Records ::
╔══

Lemma init_run consts frozen heap answers : firmware consts frozen -> 0 <= heap < 2 ^ 31 -> exists s Q,
  qstr_init (const_state consts frozen heap answers) = Some (Ok tt, s) /\ qstr_ok s Q (consts ++ frozen) /\ rooted s Q
  /\ qheap_bytes s = heap /\ qanswers s = answers.
Proof.
  intros [Hnd Hv H9] Hh. set (entry := fun i => MkPtr (3 + i) 0). set (n := S (length consts)). eexists.
  exists (map entry (seq 0 n) ++ map entry (seq n (length frozen))). split; [reflexivity|].
  split; [|split; [|done]].
  2: { split; [|done]. intros q. rewrite <- map_app. intros Hq. apply list_elem_of_fmap in Hq as (i & -> & Hi).
       apply list_elem_of_fmap. by exists i. }
  set (s := with_last _ _ _ _). constructor; simpl; try done.
  - exists [frozen_pool_id; const_pool_id]. split; [|by apply (bool_decide_unpack _); vm_compute].
    eapply (pl_cons _ frozen_pool_id _ _ (map entry (seq 0 n)) (map entry (seq n (length frozen))) []);
      [done|rewrite lookup_insert_ne by done; apply lookup_insert_eq|by rewrite length_map, length_seq|by rewrite length_map, length_seq| | |].
    + simpl. rewrite app_nil_r, map_map. reflexivity.
    + split; simpl; lia.
    + cbn [qp_prev]. eapply (pl_cons _ const_pool_id _ _ [] (map entry (seq 0 n)) []);
        [done|apply lookup_insert_eq|done|by rewrite length_map, length_seq| | |constructor].
      * cbn [qp_qstrs]. rewrite app_nil_r, map_map. reflexivity.
      * unfold MICROPY_ALLOC_QSTR_ENTRIES_INIT. split; cbn [qp_len qp_alloc]; lia.
  - change (Forall2 (holds_bytes s) (map entry (seq 0 n) ++ map entry (seq n (length frozen))) (data_of (consts ++ frozen))).
    rewrite <- map_app. replace (seq 0 n ++ seq n (length frozen)) with (seq 0 (n + length frozen)) by apply seq_app.
    apply Forall2_lookup. intros i. rewrite list_lookup_fmap. destruct (data_of (consts ++ frozen) !! i) as [d|] eqn:Ed.
    + assert (Hi : (i < n + length frozen)%nat).
      { apply lookup_lt_Some in Ed. unfold data_of in Ed. cbn [length] in Ed. rewrite length_map, length_app in Ed. lia. }
      rewrite lookup_seq_lt by lia. constructor. apply get_bytes_spec. exists (map Some d). split.
      * change (chunks s) with (list_to_map (imap (fun i d => ((3 + i)%nat, map Some d)) (data_of (consts ++ frozen))) : gmap nat (list (option Z))).
        change (q_chunk (entry (0 + i)%nat)) with (3 + i)%nat. by rewrite imap_chunks, Ed.
      * simpl. apply take_ge. by rewrite length_map.
    + rewrite lookup_seq_ge; [constructor|]. apply lookup_ge_None in Ed. unfold data_of in Ed. cbn [length] in Ed.
      rewrite length_map, length_app in Ed. lia.
  - split; [lia|]. split.
    + intros k [x Hk]. apply lookup_insert_Some in Hk as [[<- _]|[_ Hk]]; [unfold const_pool_id; lia|].
      apply lookup_insert_Some in Hk as [[<- _]|[_ Hk]]; [unfold frozen_pool_id; lia|by rewrite lookup_empty in Hk].
    + intros k Hk. exact (imap_chunks_dom (map Some) (data_of (consts ++ frozen)) 3 k Hk).
  - lia.
Qed.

╚══

Exercise objective :: The final stretch of the listing, from the line containing "rewrite lookup_seq_ge; [constructor|]." through its last line, both included, is to be output exactly and by itself.

Worked solution ::
    + rewrite lookup_seq_ge; [constructor|]. apply lookup_ge_None in Ed. unfold data_of in Ed. cbn [length] in Ed.
      rewrite length_map, length_app in Ed. lia.
  - split; [lia|]. split.
    + intros k [x Hk]. apply lookup_insert_Some in Hk as [[<- _]|[_ Hk]]; [unfold const_pool_id; lia|].
      apply lookup_insert_Some in Hk as [[<- _]|[_ Hk]]; [unfold frozen_pool_id; lia|by rewrite lookup_empty in Hk].
    + intros k Hk. exact (imap_chunks_dom (map Some) (data_of (consts ++ frozen)) 3 k Hk).
  - lia.
Qed.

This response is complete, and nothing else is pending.